▸ **Assigned task**
Look through the data below for the line with "From stdpp Require" and the line with "Record ngx_http_upstream_server_t := mk_server", then output those two and all lines in between, exactly as written.

▸ **Material to process**
──────
Lemma parse_isoc :
  date_digits isoc x -> holds M p (date_text isoc pad x ++ rest) ->
  p + Z.of_nat (length (date_text isoc pad x)) <= end_ -> parse_date M p end_ isoc = date_result.
Proof.
  intros Hx H Hend. pose proof Hx as (Hm & Hd & Hh & Hmi & Hs & Hy).
  assert (Z.of_nat (length (date_text isoc pad x)) = 18 + Z.of_nat (length (isoc_day_text pad (d_day x))) /\
    1 <= Z.of_nat (length (isoc_day_text pad (d_day x)))) as [Hl Hl1].
  { cbn [date_text]. rewrite List.length_app. cbn [length]. rewrite !List.length_app.
    assert (length (month_name (d_month x)) = 3%nat) as -> by (destruct x as [? m ? ? ? ?]; cbn in *; twelve m; reflexivity).
    cbn. split; [lia |]. unfold isoc_day_text. destruct (d_day x <? 10), pad; cbn; lia. }
  rewrite Hl in Hend. cbn [date_text] in H. rewrite <- !List.app_assoc in H.
  unfold parse_date, time_day. destruct (Z.ltb_spec (end_ - p) 18); [lia |].
  rewrite bool_decide_true by done. cbn [mbind option_bind].
  apply read_month in H as [-> H]; [| done]. cbn [mbind option_bind].
  rewrite <- !List.app_comm_cons, <- !List.app_assoc in H.
  rewrite (bool_decide_false (isoc = rfc822)), (bool_decide_false (isoc = rfc850)) by done. cbn [negb andb orb time_year mbind option_bind].
  apply read_char in H as [_ H]. apply read_isoc_day in H as (q' & -> & H); [| done | lia]. cbn [mbind option_bind].
  apply read_clock in H as [-> H]; [| done..]. cbn [mbind option_bind].
  unfold isoc_year. rewrite bool_decide_true by done. cbn [negb].
  replace (q' + 7 + 2) with (q' + 9) by lia. rewrite <- !List.app_comm_cons in H. next_char H.
  apply read_d4 in H as [-> H]; [| lia]. cbn [mbind option_bind]. now apply (finish_date isoc).
Qed.

End Formats.

(** *** The whole value *)

Definition date_length_le (f : time_format) : nat := match f with rfc850 => 18 | _ => 20 end.

Lemma date_text_head f pad x :
  f <> no -> date_digits f x -> exists c l, date_text f pad x = c :: l /\ c <> chr " ".
Proof.
  intros Hf (Hm & Hd & _). destruct f; [done | | |]; cbn [date_text].
  - exists (chr "0" + d_day x / 10). eexists. split; [reflexivity |]. Z.to_euclidean_division_equations; lia.
  - exists (chr "0" + d_day x / 10). eexists. split; [reflexivity |]. Z.to_euclidean_division_equations; lia.
  - destruct x as [? m ? ? ? ?]; cbn in *. twelve m; eexists _, _; (split; [reflexivity | discriminate]).
Qed.

Lemma parse_date_text M p end_ f pad x rest :
  f <> no -> date_digits f x -> holds M p (date_text f pad x ++ rest) ->
  p + Z.of_nat (length (date_text f pad x)) <= end_ ->
  parse_date M p end_ (if bool_decide (f = isoc) then isoc else no) = date_result x.
Proof.
  intros Hf Hx H Hend. destruct f; [done | rewrite bool_decide_false by done.. | rewrite bool_decide_true by done].
  - eapply parse_rfc822; eassumption.
  - eapply parse_rfc850; eassumption.
  - eapply parse_isoc; eassumption.
Qed.

Lemma parse_http_time_spec M value len f wd spaces pad x rest :
  f <> no -> Forall (fun c => c <> chr "," /\ c <> chr " ") wd -> date_digits f x ->
  holds M value (weekday_text f wd spaces ++ date_text f pad x ++ rest) ->
  Z.of_nat (length (weekday_text f wd spaces) + length (date_text f pad x)) <= len ->
  ngx_parse_http_time M value len = default NGX_ERROR (date_result x).
Proof.
  intros Hf Hwd Hx H Hlen. unfold weekday_text in *. rewrite <- List.app_assoc, <- List.app_comm_cons in H.
  rewrite List.length_app in Hlen. cbn [length] in Hlen. rewrite List.repeat_length in Hlen.
  set (c := if bool_decide (f = isoc) then chr " " else chr ",") in *.
  assert (c = chr "," \/ c = chr " ") as Hc by (unfold c; destruct (bool_decide _); auto).
  unfold ngx_parse_http_time. cbv zeta.
  apply (read_weekday M wd c _ value (Z.to_nat (value + len - value))) in H as [-> H]; [| done | done | lia].
  destruct (date_text_head f pad x Hf Hx) as (d & l & Ed & Hd).
  assert (holds M (value + Z.of_nat (length wd) + 1) (repeat (chr " ") spaces ++ d :: (l ++ rest))) as H'
    by (rewrite Ed in H; exact H).
  apply (read_spaces M spaces d _ _ (Z.to_nat (value + len - (value + Z.of_nat (length wd) + 1)))) in H' as [-> H'];
    [| done | rewrite Ed in Hlen; cbn in Hlen; lia].
  change (d :: (l ++ rest)) with ((d :: l) ++ rest) in H'. rewrite <- Ed in H'. f_equal.
  assert ((if c =? chr " " then isoc else no) = (if bool_decide (f = isoc) then isoc else no)) as ->
    by (unfold c; destruct (bool_decide _); reflexivity).
  eapply parse_date_text; [done | done | exact H' | lia].
Qed.

(** ** Printing *)

Lemma copy_terminated_all l room :
  Forall (fun c => c <> 0) l -> Z.of_nat (length l) <= room -> copy_terminated (l ++ [0]) room = Some l.
Proof.
  intros H. revert room. induction H as [| c l Hc _ IH]; intros room Hr; cbn [copy_terminated List.app]; [reflexivity |].
  cbn [length] in Hr. destruct (Z.eqb_spec c 0); [done |]. destruct (Z.ltb_spec 0 room); [| lia]. cbn [negb andb].
  now rewrite IH by lia.
Qed.

Lemma conversion_literal R l rest args :
  Forall (fun c => c <> 0) l -> Z.of_nat (length l) <= R ->
  conversion R (chr "s" :: rest) (VLit l :: args) = Some (l, rest, args).
Proof.
  intros Hl HR. transitivity (out ← copy_terminated (l ++ [0]) R; Some (out, rest, args)); [reflexivity |].
  now rewrite copy_terminated_all.
Qed.

Lemma num_digits_d2 n : 0 <= n < 100 -> option_map (padded (chr "0") 2) (num_digits n 0) = Some (d2 n).
Proof.
  intros Hn.
  assert (forallb (fun k => bool_decide (option_map (padded (chr "0") 2) (num_digits (Z.of_nat k) 0) = Some (d2 (Z.of_nat k))))
    (seq 0 100) = true) as Q by reflexivity.
  rewrite forallb_forall in Q. specialize (Q (Z.to_nat n)). rewrite in_seq, Z2Nat.id in Q by lia.
  specialize (Q ltac:(lia)). now apply bool_decide_eq_true in Q.
Qed.

Lemma conversion_02d R n rest args :
  0 <= n < 100 -> 2 <= R -> conversion R (chr "0" :: chr "2" :: chr "d" :: rest) (VInt n :: args) = Some (d2 n, rest, args).
Proof.
  intros Hn HR. change (chr "0" :: chr "2" :: chr "d" :: rest) with (width_text true 2 ++ str "d" ++ rest).
  rewrite (proj2 (conversion_number true 2 rest n args R ltac:(lia))). rewrite signed_small by lia.
  unfold print_integer. destruct (Z.ltb_spec n 0); [lia |]. cbn [andb cv_zero cv_hex cv_width pad_char].
  rewrite u64_small by lia. rewrite sprintf_num_cut by lia. pose proof (num_digits_d2 n Hn) as E.
  destruct (num_digits n 0); [| done]. injection E as E. cbn [fmap option_fmap option_map mbind option_bind]. rewrite E.
  now rewrite cut_all by (cbn; lia).
Qed.

Lemma dec_digits_step room n p :
  dec_digits (S room) n p = if n / 10 =? 0 then Some (n mod 10 + chr "0" :: p) else dec_digits room (n / 10) (n mod 10 + chr "0" :: p).
Proof. reflexivity. Qed.

Lemma num_digits_d4 n : 1000 <= n < 10000 -> num_digits n 0 = Some (d4 n).
Proof.
  intros Hn. unfold num_digits. cbn [Z.eqb]. unfold NGX_MAX_UINT32_VALUE. destruct (Z.leb_spec n 0xffffffff); [| lia].
  unfold unsigned. rewrite Z.mod_small by lia. change NGX_INT64_LEN with (S (S (S (S 16)))). rewrite !dec_digits_step.
  rewrite !Z.div_div by lia. change (10 * 10 * 10) with 1000. change (10 * 10) with 100. change (10 * 1000) with 10000.
  change (1000 * 10) with 10000.
  assert (n / 10 <> 0 /\ n / 100 <> 0 /\ n / 1000 <> 0 /\ n / 10000 = 0) as (H1 & H2 & H3 & H4)
    by (Z.to_euclidean_division_equations; lia).
  destruct (Z.eqb_spec (n / 10) 0); [done |]. destruct (Z.eqb_spec (n / 100) 0); [done |].
  destruct (Z.eqb_spec (n / 1000) 0); [done |]. rewrite H4. cbn [Z.eqb]. unfold d4, d2. cbn [List.app].
  f_equal. repeat (f_equal; [Z.to_euclidean_division_equations; lia |]).
  f_equal. Z.to_euclidean_division_equations; lia.
Qed.
(* ===== verification/HttpRoundRobin.v ===== *)
(** The choice of an upstream server: weighted round robin
    (http/ngx_http_upstream_round_robin.c).  An upstream is the chain of its
    groups of servers, [peers], [peers->next], with the servers of each as a
    list; weights are signed words and counters unsigned ones. *)
From S2P Require Import Prelude Spread.
From stdpp Require Import base list option relations.
#[global] Open Scope Z_scope.

Definition NGX_PEER_FAILED : Z := 4.

(** ** Data *)

(** A server of the configuration; [sv_addrs] are its addresses. *)
Record ngx_http_upstream_server_t := mk_server {
  sv_addrs : list Z; sv_weight : Z; sv_max_conns : Z; sv_max_fails : Z; sv_fail_timeout : Z;
  sv_down : bool; sv_backup : bool }.

(** [ngx_http_upstream_rr_peer_t]; [sockaddr] stands for the address. *)
Record rr_peer := mk_peer {
  sockaddr : Z;
  current_weight : Z; effective_weight : Z; weight : Z;
  conns : Z; max_conns : Z;
  fails : Z; accessed : Z; checked : Z;
  max_fails : Z; fail_timeout : Z;
  down : bool }.

(** [ngx_http_upstream_rr_peers_t] without the [next] field. *)
Record rr_peers := mk_peers {
  rp_number : Z; rp_total_weight : Z; rp_tries : Z; rp_single : bool; rp_weighted : bool;
  rp_peer : list rr_peer }.

(** [ngx_http_upstream_rr_peer_data_t]: the group and the server are given by
    their places; [tried] are the words of the bit map. *)
Record rr_data := mk_data {
  rrp_peers : nat; rrp_current : option (nat * nat); rrp_tried : list Z }.

Definition set_current_weight v p :=
  mk_peer (sockaddr p) v (effective_weight p) (weight p) (conns p) (max_conns p) (fails p) (accessed p) (checked p)
    (max_fails p) (fail_timeout p) (down p).
Definition set_effective_weight v p :=
  mk_peer (sockaddr p) (current_weight p) v (weight p) (conns p) (max_conns p) (fails p) (accessed p) (checked p)
    (max_fails p) (fail_timeout p) (down p).
Definition set_conns v p :=
  mk_peer (sockaddr p) (current_weight p) (effective_weight p) (weight p) v (max_conns p) (fails p) (accessed p)
    (checked p) (max_fails p) (fail_timeout p) (down p).
Definition set_fails v p :=
  mk_peer (sockaddr p) (current_weight p) (effective_weight p) (weight p) (conns p) (max_conns p) v (accessed p)
    (checked p) (max_fails p) (fail_timeout p) (down p).
Definition set_accessed v p :=
  mk_peer (sockaddr p) (current_weight p) (effective_weight p) (weight p) (conns p) (max_conns p) (fails p) v
    (checked p) (max_fails p) (fail_timeout p) (down p).
Definition set_checked v p :=
  mk_peer (sockaddr p) (current_weight p) (effective_weight p) (weight p) (conns p) (max_conns p) (fails p) (accessed p)
    v (max_fails p) (fail_timeout p) (down p).

Definition set_peer (l : list rr_peer) (g : rr_peers) : rr_peers :=
  mk_peers (rp_number g) (rp_total_weight g) (rp_tries g) (rp_single g) (rp_weighted g) l.

(** ** Configuration *)

(** A group of the configured servers: the backup ones or the others. *)
Section Config.
Context (servers : list ngx_http_upstream_server_t) (backup : bool).

Definition in_group : list ngx_http_upstream_server_t :=
  List.filter (fun s => Bool.eqb (sv_backup s) backup) servers.
Lemma free_ok us reqs i rq now state us' tries' :
  rr_ok (mk_world us reqs) -> reqs !! i = Some rq -> rq_active rq = true ->
  ngx_http_upstream_free_round_robin_peer now state (rq_tries rq) us (rq_data rq) = (us', tries') ->
  rr_ok (mk_world us' (<[i := mk_rr_request (rq_data rq) tries' false]> reqs)).
Proof.
  intros [Hlen Hpeer Hsum Hreq] Hi Ha E. cbn [w_us w_reqs] in *.
  destruct (Hreq rq) as (G & p & P & Hcur & HG & HP); [apply list_elem_of_In; eapply list_elem_of_lookup_2, Hi | done |].
  unfold ngx_http_upstream_free_round_robin_peer in E. rewrite Hcur, HG in E. injection E as <- <-.
  set (g := rrp_peers (rq_data rq)) in *. set (f := free_peer now state (rp_single G)).
  set (G' := set_peer (alter f p (rp_peer G)) G).
  assert (g < length us)%nat as Hg by (eapply lookup_lt_Some, HG).
  assert (holds_peer g p rq = true) as Hh by (unfold holds_peer; rewrite Ha, Hcur; now rewrite bool_decide_true).
  pose proof (in_use_pos g p reqs i rq Hi Hh) as Hpos. pose proof (in_use_range g p reqs) as Hrange.
  pose proof (free_peer_ok now state (rp_single G) _ P (Hpeer g G p P HG HP) ltac:(lia)) as Hok. fold f in Hok.
  set (rq' := mk_rr_request (rq_data rq) _ false).
  assert (forall h q, in_use h q (<[i := rq']> reqs) = in_use h q reqs - (if decide (h = g /\ q = p) then 1 else 0)) as Huse.
  { intros h q. rewrite (in_use_insert h q reqs i rq rq' Hi). change (holds_peer h q rq') with false.
    unfold holds_peer. rewrite Ha, Hcur. cbn [andb].
    destruct (decide (h = g /\ q = p)) as [[-> ->] | Hne]; [rewrite bool_decide_true by done | rewrite bool_decide_false by naive_solver];
      unfold Z.b2z; lia. }
  split; cbn [w_us w_reqs].
  - now rewrite length_insert.
  - intros h H q Q HH HQ. rewrite Huse. destruct (decide (h = g)) as [-> | Hhg].
    + rewrite list_lookup_insert_eq in HH by done. injection HH as <-. cbn [G' set_peer rp_peer] in HQ.
      destruct (decide (q = p)) as [-> | Hqp].
      * rewrite list_lookup_alter_eq, HP in HQ. injection HQ as <-. rewrite decide_True by done. exact Hok.
      * rewrite list_lookup_alter_ne in HQ by done. rewrite decide_False by tauto. rewrite Z.sub_0_r. eapply Hpeer; eassumption.
    + rewrite list_lookup_insert_ne in HH by done. rewrite decide_False by tauto. rewrite Z.sub_0_r. eapply Hpeer; eassumption.
  - intros h H HH. destruct (decide (h = g)) as [-> | Hhg].
    + rewrite list_lookup_insert_eq in HH by done. injection HH as <-. cbn [G' set_peer rp_peer].
      pose proof (Hsum g G HG) as Hw. pose proof (weights_ok_fits _ Hw) as Hfit. pose proof (fits_sum_w _ Hfit).
      unfold fits in Hfit. rewrite Forall_lookup in Hfit. destruct (Hfit p P HP) as (Hr & Hle & _).
      destruct (Hpeer g G p P HG HP) as [_ _ [_ Hmf]].
      apply weights_ok_alter; [| done]. intros P0 HP0. rewrite HP in HP0. injection HP0 as <-.
      destruct (free_peer_weights now state (rp_single G) P) as (? & ? & ?); [lia | lia | done | tauto].
    + rewrite list_lookup_insert_ne in HH by done. eapply Hsum, HH.
  - intros r Hin Hact. apply list_elem_of_In, list_elem_of_lookup in Hin as [k Hk].
    destruct (decide (k = i)) as [-> | Hne].
    { rewrite list_lookup_insert_eq in Hk by (eapply lookup_lt_Some, Hi). injection Hk as <-. done. }
    rewrite list_lookup_insert_ne in Hk by done.
    destruct (Hreq r) as (H & q & Q & H1 & H2 & H3); [apply list_elem_of_In; eapply list_elem_of_lookup_2, Hk | done |].
    destruct (decide (rrp_peers (rq_data r) = g)) as [Eg | Hhg].
    + rewrite Eg in *. rewrite HG in H2. injection H2 as <-.
      destruct (lookup_lt_is_Some_2 (rp_peer G') q) as [Q' HQ'];
        [cbn; rewrite length_alter; eapply lookup_lt_Some, H3 |].
      exists G', q, Q'. now rewrite list_lookup_insert_eq by done.
    + exists H, q, Q. now rewrite list_lookup_insert_ne by done.
Qed.

(** Servers as the configuration allows them. *)
Definition server_ok (s : ngx_http_upstream_server_t) : Prop :=
  0 <= sv_weight s /\ 0 <= sv_max_conns s /\ 0 <= sv_max_fails s.

Lemma server_peers_ok servers backup :
  Forall server_ok servers ->
  Forall (fun p => peer_ok 0 p /\ 0 <= effective_weight p <= weight p /\ current_weight p = 0)
    (List.flat_map server_peers (in_group servers backup)).
Proof.
  intros Hs. apply List.Forall_flat_map, List.Forall_forall. intros s Hin. apply List.filter_In in Hin as [Hin _].
  rewrite List.Forall_forall in Hs. destruct (Hs s Hin) as (H1 & H2 & H3).
  unfold server_peers. apply List.Forall_map, List.Forall_forall. intros a _. cbn. split_and!; [split; cbn; lia | lia | lia | done].
Qed.

Lemma init_ok allocs servers us :
  Forall server_ok servers -> weights_small servers false -> weights_small servers true ->
  init_servers allocs servers = (NGX_OK, us) -> rr_ok (mk_world us []).
Proof.
  intros Hs Hsmall Hsmall' E.
  assert (forall G, In G us -> Forall (peer_ok 0) (rp_peer G) /\ weights_ok (rp_peer G)) as HG.
  { assert (forall b single, Forall (peer_ok 0) (rp_peer (group servers b single)) /\ weights_ok (rp_peer (group servers b single))) as Q.
    { intros b single. pose proof (server_peers_ok servers b Hs) as H. cbn [group rp_peer].
      split; [eapply List.Forall_impl; [| exact H]; now intros p [? _] |].
      apply weights_small_ok; [eapply List.Forall_impl; [| exact H]; intros p [_ ?]; done | now destruct b]. }
    unfold init_servers in E.
    repeat match type of E with (if ?b then _ else _) = _ => destruct b end; try done; injection E as <-;
      intros G HG; cbn in HG; repeat destruct HG as [<- | HG]; try done; apply Q. }
  split; cbn [w_us w_reqs].
  - cbn. lia.
  - intros g G p P Hg Hp. apply list_elem_of_lookup_2, list_elem_of_In in Hg. destruct (HG G Hg) as [H _].
    rewrite Forall_lookup in H. apply (H p P Hp).
  - intros g G Hg. apply list_elem_of_lookup_2, list_elem_of_In in Hg. apply (HG G Hg).
  - done.
Qed.

Lemma begin_ok us reqs rq :
  rr_ok (mk_world us reqs) -> Z.of_nat (length reqs) < 2 ^ 64 - 2 -> rq_active rq = false ->
  rr_ok (mk_world us (reqs ++ [rq])).
Proof.
  intros [Hlen Hpeer Hsum Hreq] Hl Ha. cbn [w_us w_reqs] in *. split; cbn [w_us w_reqs].
  - rewrite List.length_app. cbn. lia.
  - intros g G p P Hg Hp. rewrite in_use_app, in_use_cons. unfold holds_peer. rewrite Ha. cbn [andb Z.b2z].
    change (in_use g p []) with 0. rewrite !Z.add_0_r. eauto.
  - done.
  - intros r Hin Hact. apply in_app_or in Hin as [Hin | [<- | []]]; [eauto | congruence].
Qed.

(** C25: whatever the order in which requests begin, get a server and give it
    back: [conns] of a server is the number of requests that use it, never
    more than [max_conns] where that is set; the effective weight stays between 0
    and the configured one; the current weights of a group add up to 0, and
    none is further from 0 than the sum of the weights times the number of the
    other servers of the group.  As the weights are machine words, this is for
    groups of which the number of the servers times the sum of their weights is
    below 2^63; then nothing overflows. *)
Theorem round_robin_invariant allocs servers us w :
  Forall server_ok servers -> weights_small servers false -> weights_small servers true ->
  init_servers allocs servers = (NGX_OK, us) -> rtc rr_step (mk_world us []) w ->
  (forall g G, w_us w !! g = Some G -> sum_cw (rp_peer G) = 0 /\
    forall p P, rp_peer G !! p = Some P ->
      conns P = in_use g p (w_reqs w) /\ (max_conns P = 0 \/ conns P <= max_conns P) /\
      0 <= effective_weight P <= weight P /\
      Z.abs (current_weight P) <= (Z.of_nat (length (rp_peer G)) - 1) * sum_w (rp_peer G)).
Proof.
  intros Hs Hs1 Hs2 E Hr. assert (rr_ok w) as [Hlen Hpeer Hsum _].
  { pose proof (init_ok _ _ _ Hs Hs1 Hs2 E) as H0. revert H0. induction Hr as [| w1 w2 w3 Hstep _ IH]; [done |]. intros H0.
    apply IH. destruct Hstep; [now apply begin_ok | eapply get_ok; eassumption | eapply free_ok; eassumption]. }
  intros g G HG. pose proof (Hsum g G HG) as Hok. split; [apply Hok |]. intros p P HP.
  destruct (Hpeer g G p P HG HP) as [H1 H2 _]. pose proof (weights_ok_bound _ _ _ Hok HP).
  destruct Hok as [He _ _ _]. rewrite Forall_lookup in He. pose proof (He p P HP). split_and!; [done | lia | lia | lia | done].
Qed.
──────
▸ **The answer**
From stdpp Require Import base list option relations.
#[global] Open Scope Z_scope.

Definition NGX_PEER_FAILED : Z := 4.

(** ** Data *)

(** A server of the configuration; [sv_addrs] are its addresses. *)
Record ngx_http_upstream_server_t := mk_server {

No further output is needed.